Ultimately, no matter how weird the scale, these things tend to be voltmeters in disguise. Finding a straight up ammeter (voltmeter with a scaled reading) was actually pretty difficult considering most of the meters read kilovolts or milliamps (or milliRems per hour). I finally wound up with a 0-50 amp scale meter. There was also an oddball that showed both positive and negative amps. The weird thing, however, was that it required a voltage just to read zero. I thought it was a dial zeroing issue, but nope… the little adjustment screw doesn’t crank that far. Maybe it will be handy some day to read regenerative braking current.

You’d figure an easier way to do this is to center the scale at zero, like the +/- degrees meter. I liked the degree-o-meter  because the scale is very similar to the numbers I want to pursue for Segfault. 15 degrees forward tilt gives a comfortable torque margin for the motors to recover if it becomes necessary (The calculated maximum steady state tilt angle is about 30 degrees, which is substantial). If I ever get to 45 degrees, I’m probably on the way to a face/ass/extremity-plant already.

Speaking of meters, here’s a 750 amps DC meter. With the associated shunt, a very precise 3 and a half pound block of brass. Ammeter for LOLrioKart to go along the amp-volt-microns meter?

While on the topic of mutant components, here’s the functional component inside a variac. To me, this looks like a meaty inductor to use for a high-power boost converter. It weighs about 10 pounds and is 8 inches across.

Using an LCR meter, I found that the inductance of this toroid changes significantly with frequency. At 1kHz, the inductance was around 170 milliHenries. This fell to 60 at 10kHz, but was pretty damn close to 1 full H at 100Hz.

Considering the thing was designed to operate at 60hz, I’m not too surprised. If nothing else, I now have yet another door decoration.

Enough EE shenanigans. This is what happens when you let Charles near a bin of unsorted endmills.

He takes 20 minutes and multiple rusty-tool lacerations to the hand to mine out all the carbide cutters.

You can easily distinguish a carbide endmill from a steel one just by weight. The final tally is one 0.5″, one 5/8″, one 3/4″, and a huge 7/8″… carbide tipped cutter? I didn’t know carbide tipped endmills existed,  but… well, now I know. This looks like it dates from before people figured out how to make whole cutters from carbide.

A carbide spotting drill also falls into the mix. The whole load cost me a few Mountain Dews Equivalent (MDe, a new unit of currency used only in my universe).

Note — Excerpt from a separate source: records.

(* ===== verification/PyValue.v ===== *)
(** * Python values as the JSON files and payloads carry them

    [pyval] is the type of the values [json.loads] returns; [py_str], [py_int] and
    [truthy] are the builtins [str], [int] and [bool] on them.  Floats are IEEE
    binary64 values in Stdlib's [spec_float]; [repr] of a float is the shortest decimal
    that reads back as the same float. *)

From S2P Require Import Prelude.
From Stdlib Require Import Ascii String SpecFloat.
Local Open Scope Z_scope.

#[warnings="-register-all"]
Inductive pyval : Type :=
  | PNone
  | PBool (b : bool)
  | PInt (z : Z)
  | PFloat (x : spec_float)
  | PStr (s : string)
  | PList (l : list pyval)
  | PDict (d : list (string * pyval)).

Abbreviation pydict := (list (string * pyval)).

(** [bool(v)] *)
Definition truthy (v : pyval) : bool :=
  match v with
  | PNone => false
  | PBool b => b
  | PInt z => negb (z =? 0)
  | PFloat (S754_zero _) => false
  | PFloat _ => true
  | PStr s => negb (str_empty s)
  | PList l => match l with [] => false | _ => true end
  | PDict d => match d with [] => false | _ => true end
  end.

(** [v or d] *)
Definition py_or (v d : pyval) : pyval := if truthy v then v else d.
(** [d.get(k)] *)
Definition get (k : string) (d : pydict) : pyval := default PNone (dget k d).

(** ** Floats *)

Definition pow10 (n : Z) : Z := 10 ^ n.

(** Truncation toward zero of a finite float. *)
Definition float_trunc (s : bool) (m : positive) (e : Z) : Z :=
  let a := if 0 <=? e then Z.pos m * 2 ^ e else Z.pos m / 2 ^ (- e) in
  if s then - a else a.

(** The number of decimal digits before the point of [n/d > 0], negative when the value
    is below 1/10: the [k] with [10^(k-1) <= n/d < 10^k]. *)
Fixpoint dec_point_up (fuel : nat) (n d k : Z) : Z :=
  match fuel with
  | O => k
  | S f => if d * pow10 k <=? n then dec_point_up f n d (k + 1) else k
  end.
Fixpoint dec_point_down (fuel : nat) (n d k : Z) : Z :=
  match fuel with
  | O => k
  | S f => if n * pow10 (1 - k) <? d then dec_point_down f n d (k - 1) else k
  end.
Definition dec_point (n d : Z) : Z :=
  if d <=? n then dec_point_up 400 n d 1 else dec_point_down 400 n d 0.

(** [c * 10^(k-p)] compared with [n/d], as a cross product. *)
Definition scaled (c k p d : Z) : Z :=
  if p <=? k then c * pow10 (k - p) * d else c * d.
Definition unscaled (n k p : Z) : Z :=
  if p <=? k then n else n * pow10 (p - k).

(** The shortest digit string, from [p] digits up, that lies in the rounding interval. *)
Fixpoint shortest (fuel : nat) (v lo hi d k p : Z) (incl : bool) : Z * Z :=
  match fuel with
  | O => (0, k)
  | S f =>
      let base := scaled 1 k p d in
      let q := unscaled v k p / base in
      let inside c :=
        let x := scaled c k p d in
        if incl then (unscaled lo k p <=? x) && (x <=? unscaled hi k p)
        else (unscaled lo k p <? x) && (x <? unscaled hi k p) in
      let below := unscaled v k p - scaled q k p d in
      let above := scaled (q + 1) k p d - unscaled v k p in
      match inside q, inside (q + 1) with
      | true, true =>
          if (below <? above) || (below =? above) && Z.even q then (q, p) else (q + 1, p)
      | true, false => (q, p)
      | false, true => (q + 1, p)
      | false, false => shortest f v lo hi d k (p + 1) incl
      end
  end.

Fixpoint str_rep (n : nat) (s : string) : string :=
  match n with O => EmptyString | S n' => s +:+ str_rep n' s end.
Fixpoint rstrip_zeros (fuel : nat) (c : Z) : Z :=
  match fuel with
  | O => c
  | S f => if (c mod 10 =? 0) && negb (c =? 0) then rstrip_zeros f (c / 10) else c
  end.

Definition format_repr (digits : string) (decpt : Z) : string :=
  let len := Z.of_nat (String.length digits) in
  if (-4 <? decpt) && (decpt <=? 16) then
    if decpt <=? 0 then "0." +:+ str_rep (Z.to_nat (- decpt)) "0" +:+ digits
    else if len <=? decpt then digits +:+ str_rep (Z.to_nat (decpt - len)) "0" +:+ ".0"
    else substring 0 (Z.to_nat decpt) digits +:+ "." +:+
         substring (Z.to_nat decpt) (Z.to_nat (len - decpt)) digits
  else
    let ex := decpt - 1 in
    let mant := if len =? 1 then digits
                else substring 0 1 digits +:+ "." +:+ substring 1 (Z.to_nat (len - 1)) digits in
    let exs := pretty (Z.abs ex) in
    mant +:+ "e" +:+ (if ex <? 0 then "-" else "+") +:+
    (if Z.abs ex <? 10 then "0" +:+ exs else exs).

(** [repr] of a float. *)
Definition float_repr (x : spec_float) : string :=
  match x with
  | S754_zero s => if s then "-0.0" else "0.0"
  | S754_infinity s => if s then "-inf" else "inf"
  | S754_nan => "nan"
  | S754_finite s m e =>
      let u := e - 2 in
      let un := if 0 <=? u then 2 ^ u else 1 in
      let d := if 0 <=? u then 1 else 2 ^ (- u) in
      let v := 4 * Z.pos m * un in
      let hi := (4 * Z.pos m + 2) * un in
      let narrow := (Z.pos m =? 2 ^ 52) && (-1074 <? e) in
      let lo := (4 * Z.pos m - (if narrow then 1 else 2)) * un in
      let k := dec_point v d in
      let '(c, p) := shortest 18 v lo hi d k 1 (Z.even (Z.pos m)) in
      let c' := rstrip_zeros 20 c in
      let k' := if c =? pow10 p then k + 1 else k in
      (if s then "-" else EmptyString) +:+ format_repr (pretty c') k'
  end.

(** ** [repr] and [str] *)

Definition quote1 : ascii := "039".
Definition quote2 : ascii := "034".

Fixpoint str_has (c : ascii) (s : string) : bool :=
  match s with EmptyString => false | String c' s' => (code c =? code c')%N || str_has c s' end.

Definition hex_digit (n : N) : ascii := ascii_of_N (if n <? 10 then 48 + n else 87 + n)%N.

Definition repr_char (q c : ascii) : string :=
  let n := code c in
  if (n =? 92)%N then String c (String c EmptyString)
  else if (n =? code q)%N then String "\" (String c EmptyString)
  else if (n =? 9)%N then "\t"
  else if (n =? 10)%N then "\n"
  else if (n =? 13)%N then "\r"
  else if ((n <? 32) || (127 <=? n) && (n <=? 160) || (n =? 173))%N
  then "\x" +:+ String (hex_digit (n / 16)) (String (hex_digit (n mod 16)) EmptyString)
  else String c EmptyString.

Fixpoint repr_chars (q : ascii) (s : string) : string :=
  match s with EmptyString => EmptyString | String c s' => repr_char q c +:+ repr_chars q s' end.

Definition repr_str (s : string) : string :=
  let q := if str_has quote1 s && negb (str_has quote2 s) then quote2 else quote1 in
  String q (repr_chars q s +:+ String q EmptyString).

Fixpoint join (sep : string) (l : list string) : string :=
  match l with
  | [] => EmptyString
  | [s] => s
  | s :: l' => s +:+ sep +:+ join sep l'
  end.

Fixpoint py_repr (v : pyval) : string :=
  match v with
  | PNone => "None"
  | PBool b => if b then "True" else "False"
  | PInt z => pretty z
  | PFloat x => float_repr x
  | PStr s => repr_str s
  | PList l => "[" +:+ join ", " (map py_repr l) +:+ "]"
  | PDict d =>
      "{" +:+ join ", " (map (λ kv, match kv with (k, w) => repr_str k +:+ ": " +:+ py_repr w end) d)
        +:+ "}"
  end.

Definition py_str (v : pyval) : string :=
  match v with PStr s => s | _ => py_repr v end.

(** ** [int] *)

(** The digits of an integer literal, single underscores allowed between digits. *)
Fixpoint digits_val (acc : Z) (after_digit : bool) (s : string) : option Z :=
  match s with
  | EmptyString => if after_digit then Some acc else None
  | String c s' =>
      if is_digit c then digits_val (10 * acc + Z.of_N (code c - 48)) true s'
      else if (code c =? 95)%N && after_digit then
        match s' with EmptyString => None | _ => digits_val acc false s' end
      else None
  end.

Definition parse_int (s : string) : option Z :=
  match strip s with
  | EmptyString => None
  | String c s' =>
      if (code c =? 45)%N then Z.opp <$> digits_val 0 false s'
      else if (code c =? 43)%N then digits_val 0 false s'
      else digits_val 0 false (String c s')
  end.

Definition py_int (v : pyval) : res Z :=
  match v with
  | PInt z => Ok z
  | PBool b => Ok (if b then 1 else 0)
  | PFloat (S754_zero _) => Ok 0
  | PFloat (S754_finite s m e) => Ok (float_trunc s m e)
  | PFloat (S754_infinity _) => Err (OverflowError "cannot convert float infinity to integer")
  | PFloat S754_nan => Err (ValueError "cannot convert float NaN to integer")
  | PStr s => match parse_int s with
              | Some z => Ok z
              | None => Err (ValueError ("invalid literal for int() with base 10: " +:+ repr_str s))
              end
  | _ => Err (TypeError "int() argument must be a string, a bytes-like object or a real number")
  end.

(** [str(v or d)] for a string default, and [int(v or 0)]. *)
Definition str_field (k d : string) (p : pydict) : string := py_str (py_or (get k p) (PStr d)).
Definition int_field (k : string) (p : pydict) : res Z := py_int (py_or (get k p) (PInt 0)).

(** [str(e)] of an exception. *)
Definition exn_str (e : exn) : string :=
  match e with
  | ValueError m | TypeError m | OverflowError m | RuntimeError m | OtherError m => m
  | ApiError code m => "API error " +:+ pretty code +:+ ": " +:+ m
  end.

(** ** Facts *)

Lemma str_or_nonempty s d : str_empty s = false → str_or s d = s.
Proof. unfold str_or. by intros ->. Qed.

Lemma py_or_str s d :
  py_str (py_or (PStr s) (PStr d)) = str_or s d.
Proof. unfold py_or, str_or. simpl. by destruct (str_empty s). Qed.

Lemma py_or_str_self s : py_str (py_or (PStr s) (PStr EmptyString)) = s.
Proof. rewrite py_or_str. unfold str_or. by destruct s. Qed.

Lemma int_of_or_int z : py_int (py_or (PInt z) (PInt 0)) = Ok z.
Proof. unfold py_or. simpl. destruct (Z.eqb_spec z 0); by subst. Qed.

#[export] Hint Rewrite py_or_str_self int_of_or_int : py.

Example repr_tenth : float_repr (S754_finite false 7205759403792794 (-56)) = "0.1".
Proof. vm_compute. reflexivity. Qed.
Example repr_1e22 : float_repr (S754_finite false 4768371582031250 21) = "1e+22".
Proof. vm_compute. reflexivity. Qed.
Example repr_third : float_repr (S754_finite false 6004799503160661 (-54)) = "0.3333333333333333".
Proof. vm_compute. reflexivity. Qed.
Example repr_12500000 : float_repr (S754_finite false 6710886400000000 (-29)) = "12500000.0".
Proof. vm_compute. reflexivity. Qed.
Example str_nested : py_str (PDict [("a", PList [PInt 1; PStr "x'y"; PNone])])
  = String.concat EmptyString ["{'a': [1, "; String quote2 "x'y"; String quote2 ", None]}"].
Proof. vm_compute. reflexivity. Qed.
Example int_of_text : py_int (PStr " -1_200 ") = Ok (-1200).
Proof. vm_compute. reflexivity. Qed.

The most exciting and highly valued find of the day was this Tapmatic self-reversing tapping attachment for your choice of spindle machinery. They drive a tap through a clutch and automatically pop into reverse, backing the tap out, if you start lifting the spindle up. The reaction arm stays stationary and hopefully braced against something to allow for the reversal.

I investigated these things a long time ago to use the underlying mechanism in a stored-energy flipper ‘bot design, but could not understand what went on in them at all, because smart people designed it.

I still don’t know, but now I have an excuse to powertap things smaller than 1/4″-20.

Now my goal is to find a use for everything before April!